In our research, we have employed a regression method for assessing SAH severity solely from SpO2 signals by directly estimating the AHI. SpO2 signals, which can be easily recorded with pulse oximeter sensors, have proven effective for SAH severity assessment in most previous studies. Recognizing the gap in the literature regarding the enhancement of CNN-based model architectures for AHI estimation and SAH severity assessment with SpO2 signals, we explored the integration of residual block architecture and attention-based RNNs to enhance CNN models for AHI estimation and SAH severity assessment using SpO2 signals, our research introduces an innovative approach. In this study, we propose a novel method for pediatric SAH detection, employing SpO2 signals as 1D raw data. Our key contributions are as follows:

Development of Two Unique Models: We have pioneered the implementation of a 1D ResNet-based model with residual architecture and an attention-based hybrid CNN-RNN network. These architectures are novel in the context of pediatric SAH assessment, representing the first application of such advanced neural network structures for AHI estimation.
Comprehensive Apnea Detection: Moving beyond the predominant focus on obstructive events in the literature, our models are capable of detecting all oxygen desaturations related to various types of apneas, including OSA, CSA, and MSA. This broadened detection scope is particularly crucial in pediatric cases, where distinguishing between different apnea types based solely on desaturation patterns is challenging without additional chest and abdominal movement data⁴⁸.

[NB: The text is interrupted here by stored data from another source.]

Lemma mkdir_like_makedirs (below : list string) :
  forall path : string, mkdir_like (ancestors path below) (makedirs path below).
Proof.
  induction below as [| name rest IH]; intros path w.
  - cbn [makedirs ancestors]. destruct (files w !! path) as [[content |] |] eqn:E.
    + exists (Raised FileExistsError), w.
      split; [reflexivity |]. split; [apply only_adds_directories_refl | now left].
    + exists (Returned tt), w. split; [reflexivity |].
      split; [apply only_adds_directories_refl |]. now intros d [<- | []].
    + eexists (Returned tt), _. split; [reflexivity |]. split.
      * repeat split. intros p. cbn [files with_files].
        destruct (String.eqb_spec p path) as [-> | Hne].
        -- right. now rewrite lookup_insert_eq.
        -- left. now apply lookup_insert_ne.
      * intros d [<- | []]. apply lookup_insert_eq.
  - cbn [makedirs ancestors]. destruct (files w !! path) as [[content |] |] eqn:E.
    + exists (Raised (ExternalError "NotADirectoryError")), w.
      split; [reflexivity |]. split; [apply only_adds_directories_refl | now right].
    + destruct (IH (path_join path name) w) as (o & w' & E' & G' & R').
      exists o, w'. split; [exact E' |]. split; [exact G' |].
      destruct o as [[] | e]; [| exact R'].
      intros d [<- | Hd]; [| now apply R'].
      now apply (directory_stays w).
    + destruct (IH (path_join path name) (with_files (<[path := Directory]> (files w)) w))
        as (o & w' & E' & G' & R').
      assert (G : only_adds_directories w (with_files (<[path := Directory]> (files w)) w)).
      { repeat split. intros p. cbn [files with_files].
        destruct (String.eqb_spec p path) as [-> | Hne].
        - right. now rewrite lookup_insert_eq.
        - left. now apply lookup_insert_ne. }
      exists o, w'. split; [exact E' |].
      split; [now apply only_adds_directories_trans with (2 := G') |].
      destruct o as [[] | e]; [| exact R'].
      intros d [<- | Hd]; [| now apply R'].
      apply (directory_stays _ _ _ G'). apply lookup_insert_eq.
Qed.

Lemma make_dataset_dirs_like :
  mkdir_like dataset_dirs
    (for_each ["train"; "val"]
       (fun split => run makedirs "dataset" ["images"; split] ;;
                     makedirs "dataset" ["labels"; split])).
Proof.
  intros w.
  destruct (mkdir_like_bind _ _ _ _
              (mkdir_like_bind _ _ _ _ (mkdir_like_makedirs ["images"; "train"] "dataset")
                                       (mkdir_like_makedirs ["labels"; "train"] "dataset"))
              (mkdir_like_bind _ _ _ _
                 (mkdir_like_bind _ _ _ _ (mkdir_like_makedirs ["images"; "val"] "dataset")
                                          (mkdir_like_makedirs ["labels"; "val"] "dataset"))
                 mkdir_like_ret) w) as (o & w' & E & G & R).
  exists o, w'. split; [exact E |]. split; [exact G |].
  destruct o as [[] | e]; [| exact R].
  intros d Hd. apply R. cbn in Hd |- *. tauto.
Qed.

Lemma for_each_first_raises {A} (x : A) (xs : list A) (body : A -> Py unit)
    (e : pyexn) (w w' : World) :
  body x w = (Raised e, w') -> for_each (x :: xs) body w = (Raised e, w').
Proof. intros H. cbn [for_each]. now apply bind_raised. Qed.

Lemma range_pos (n : Z) : 1 <= n -> exists rest, range n = 0 :: rest.
Proof.
  intros Hn. unfold range. destruct (Z.to_nat n) as [| k] eqn:E; [lia |].
  cbn [seq map]. now eexists.
Qed.

Lemma range_nonpos (n : Z) : n <= 0 -> range n = [].
Proof. intros Hn. unfold range. now replace (Z.to_nat n) with 0%nat by lia. Qed.

(** On a canvas too small for any shape the generator raises, and leaves
    filesystem and console alone. *)
Lemma generate_default_small
    (outline : Z -> Z -> Z -> Z -> Z -> Z -> Z -> bool) (img_size : Z) (w : World) :
  img_size < 50 ->
  exists w' : World,
    generate_red_square_image outline img_size None w = (Raised ValueError, w')
    /\ files w' = files w /\ stdout w' = stdout w.
Proof.
  intros Hsize.
  assert (H : img_size < 0
              \/ forallb (fits img_size) (planned_shapes img_size None (py_random w)) = false).
  { destruct (Z.ltb_spec img_size 0) as [Hneg | Hpos]; [now left | right].
    unfold planned_shapes, drawn_count.
    pose proof (randint_val_range 1 3 (peek (py_random w) 3) ltac:(lia) (peek_range _ _)) as Hn.
    destruct (Z.to_nat (randint_val 1 3 (peek (py_random w) 3))) as [| k] eqn:E; [lia |].
    rewrite placements_from_S. cbn [forallb]. unfold fits at 1.
    pose proof (placement_at_size img_size (py_random w) (first_shape_draw None)) as Hs.
    now rewrite (proj2 (Z.leb_gt _ _)) by lia. }
  pose proof (generate_traced_raised outline img_size None w H) as Hraised.
  destruct (pure_random_generate outline img_size None w w) as (_ & _ & Hfiles & Hstdout);
    [now split |].
  rewrite generate_unfold in Hfiles, Hstdout |- *.
  destruct (generate_traced outline img_size None w) as [[[[image labels] shapes] | e] w'];
    cbn [fst] in Hraised; [discriminate |].
  injection Hraised as ->. exists w'. now split.
Qed.

Section DatasetWriterFailures.

Variable outline : Z -> Z -> Z -> Z -> Z -> Z -> Z -> bool.
Variable jpeg_encode : Canvas -> string.
Variable imwrite_blocked : string -> Canvas -> Py unit.
Variable path_absolute : string -> string.

Let save := save_dataset outline jpeg_encode imwrite_blocked path_absolute.

Lemma save_sample_raises (split : string) (every count img_size i : Z) (w : World) :
  img_size < 50 ->
  exists w' : World,
    save_sample outline jpeg_encode imwrite_blocked split every count img_size i w
    = (Raised ValueError, w')
    /\ files w' = files w.
Proof.
  intros Hsize. destruct (generate_default_small outline img_size w Hsize) as (w' & E & Hf & _).
  exists w'. split; [| exact Hf]. unfold save_sample. now apply bind_raised.
Qed.

Lemma save_test_image_raises (img_size i : Z) (w : World) :
  img_size < 50 ->
  exists w' : World,
    save_test_image outline jpeg_encode imwrite_blocked img_size i w = (Raised ValueError, w')
    /\ files w' = files w.
Proof.
  intros Hsize. destruct (generate_default_small outline img_size w Hsize) as (w' & E & Hf & _).
  exists w'. split; [| exact Hf]. unfold save_test_image. now apply bind_raised.
Qed.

Through these methodologies, our study aims not only to enhance the accuracy of SAH detection but also to contribute to the development of more effective diagnostic tools for pediatric sleep disorders.

Data source and signal analysis

In this research, we utilized the Childhood Adenotonsillectomy Trial (CHAT) dataset, a comprehensive and publicly accessible database that includes 1638 sleep studies of 1232 pediatric subjects aged between 5 and 9.9 years, all diagnosed with mild to moderate obstructive sleep apnea. These studies, conducted between 2007 and 2012, are registered under the Clinical Trial Number NCT00560859^32,33. The CHAT dataset, available through the National Sleep Research Resource (https://sleepdata.org/datasets/chat), categorizes these studies into three subgroups: Baseline (453 subjects), Follow-up (406 subjects), and Non-randomized (779 subjects). The participants in the CHAT dataset are divided into randomized and non-randomized groups. The Baseline group consists of subjects who were randomly selected for early Adenotonsillectomy (eAT), while the Follow-up group includes individuals from the Baseline group who were observed over a 7-month period post-intervention. The PSG data within the CHAT dataset provides detailed annotations on the onset and duration of apneic events, which are crucial for labeling SpO2 signal segments in our study. The accurate linking of oxygen desaturation events to apneic episodes is essential for determining the number of apneic events present in each segment, serving as the foundation for training our algorithms. In accordance with the American Academy of Sleep Medicine (AASM) 2012 guidelines, the AHI for this study was calculated considering all apneas and hypopneas that were accompanied by either an arousal or a minimum of 3% oxygen desaturation³⁴. This computation was based on the original variables included in the dataset. Consequently, clinical variables that provide reference information were vital for validating the number of apnea–hypopnea events associated with ≥ 3% oxygen desaturations, as identified by our labeling algorithm. Due to the absence of these critical variables in the non-randomized group, our analysis exclusively utilized recordings from the Baseline and Follow-up groups of the CHAT dataset.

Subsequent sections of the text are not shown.